Foundation President Paula Savage said the award acknowledges Puerto Vallarta’s respect for cultural diversity and human rights.
The Vallarta Botanical Gardens will become the 23rd peace garden and the second in Latin America. The gardens are located on five continents.
The foundation has its roots in World War II, when exiled Princess Juliana of Holland gave birth to a daughter. That day the Canadian Parliament declared the hospital wing where the child was born to be Dutch territory so that one day she would be able to inherit her country’s throne.
As an expression of her country’s gratitude and friendship, each year Queen Juliana sent thousands of colorful tulip bulbs to Ottawa.
In the same spirit, in 1990 Ottawa presented the United States with a tulip garden in recognition of the lasting friendship between the two countries, and the sharing of the longest undefended border in the world.
The International Peace Garden Foundation was founded in 1991, beginning a tradition of passing an International Peace Garden each year from one city to another, linking countries around the world in peace.
The Vallarta Botanical Gardens will build its special “peace garden” near its entrance in time for the February 2017 dedication.

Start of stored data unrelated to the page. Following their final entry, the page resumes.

(** The error objects the JavaScript engine itself throws.  The text of
    their message is left to the engine by the language definition. *)
Inductive EngineFault : Type :=
| ReadOfNullish      (** a property read on [null] or [undefined] *)
| NotAFunction       (** a call of a value that is no function *)
| NotPrimitive.      (** a conversion of an object that yields no primitive *)

Definition TypeError (message : jsstring) : value :=
  VObject ErrorPrototype
    [(lit "name", VString (lit "TypeError")); (lit "message", VString message)].

(** The value of [v.k] when [v] is neither [null] nor [undefined], for the
    property names the handler reads, [fileURL], [text] and [message]:
    none of them is a built-in property of a primitive or of an array, so
    only objects may hold them. *)
Definition property (v : value) (k : jsstring) : option value :=
  match v with
  | VUndefined | VNull => None
  | VBool _ | VNumber _ | VString _ | VArray _ => Some VUndefined
  | VObject proto props =>
      match own_property k props, proto with
      | Some x, _ => Some x
      | None, ErrorPrototype => Some (error_prototype_property k)
      | None, ObjectPrototype => Some VUndefined
      end
  end.

(** [v.k]: a read on [null] or [undefined] throws a [TypeError]. *)
Definition get (engine_message : EngineFault -> jsstring)
    (v : value) (k : jsstring) : Completion value :=
  match property v k with
  | Some x => Normal x
  | None => Throw (TypeError (engine_message ReadOfNullish))
  end.

(** [Error.prototype.toString] on the rendered [name] and [message]. *)
Definition error_toString (name msg : jsstring) : jsstring :=
  match name, msg with
  | [], _ => msg
  | _, [] => name
  | _, _ => name ++ lit ": " ++ msg
  end.

(** [String(v)], or [None] where it throws a [TypeError].  An object is
    converted by its [toString]: an own [toString] property shadows the
    inherited method, and as no value of this datatype is callable the
    conversion then falls back on [valueOf], which yields no primitive,
    and throws.  Otherwise an array is its elements joined by commas,
    [null] and [undefined] elements rendered empty; a plain object is
    ["[object Object]"]; an error object is rendered by
    [Error.prototype.toString] from its [name] and [message], an absent or
    [undefined] one replaced by its default. *)
Fixpoint ToString (v : value) : option jsstring :=
  match v with
  | VUndefined => Some (lit "undefined")
  | VNull => Some (lit "null")
  | VBool true => Some (lit "true")
  | VBool false => Some (lit "false")
  | VNumber n => Some (number_toString n)
  | VString s => Some s
  | VArray elems =>
      (fix join (l : list value) : option jsstring :=
         match l with
         | [] => Some []
         | x :: l' =>
             let head :=
               match x with
               | VUndefined | VNull => Some []
               | _ => ToString x
               end in
             match l' with
             | [] => head
             | _ :: _ =>
                 match head, join l' with
                 | Some h, Some t => Some (h ++ lit "," ++ t)
                 | _, _ => None
                 end
             end
         end) elems
  | VObject proto props =>
      match own_property (lit "toString") props with
      | Some _ => None
      | None =>
          match proto with
          | ObjectPrototype => Some (lit "[object Object]")
          | ErrorPrototype =>
              let render :=
                fix render (k dflt : jsstring) (l : list (jsstring * value))
                  : option jsstring :=
                  match l with
                  | [] => Some dflt
                  | (k', x) :: l' =>
                      if jsstring_eqb k k'
                      then match x with
                           | VUndefined => Some dflt
                           | _ => ToString x
                           end
                      else render k dflt l'
                  end in
              match render (lit "name") (lit "Error") props,
                    render (lit "message") [] props with
              | Some name, Some msg => Some (error_toString name msg)
              | _, _ => None
              end
          end
      end
  end.

(** [String(v)] as an expression. *)
Definition String_ (engine_message : EngineFault -> jsstring) (v : value)
  : Completion value :=
  match ToString v with
  | Some s => Normal (VString s)
  | None => Throw (TypeError (engine_message NotPrimitive))
  end.

End Values.

Arguments Normal {NUM A} a.
Arguments Throw {NUM A} e.
Arguments Pending {NUM A}.

(* ================================================================= *)
(** ** Asynchronous computations and the outside world *)

Section Handler.
Context {NUM : NumberOps}.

These amazing gardens are spread over 20 acres in Cabo Corrientes, about 15 miles south of Puerto Vallarta. Opened in 2005, they showcase exotic trees and plants from around the world and focus on orchid conservation and propagation.
The Vallarta Botanical Gardens were selected in 2013 as one of the “Top 10 North American Gardens Worth Travelling For” by the North American Garden Tourism Conference’s International Tourism Award Jury (a program managed by the Canadian Garden Council).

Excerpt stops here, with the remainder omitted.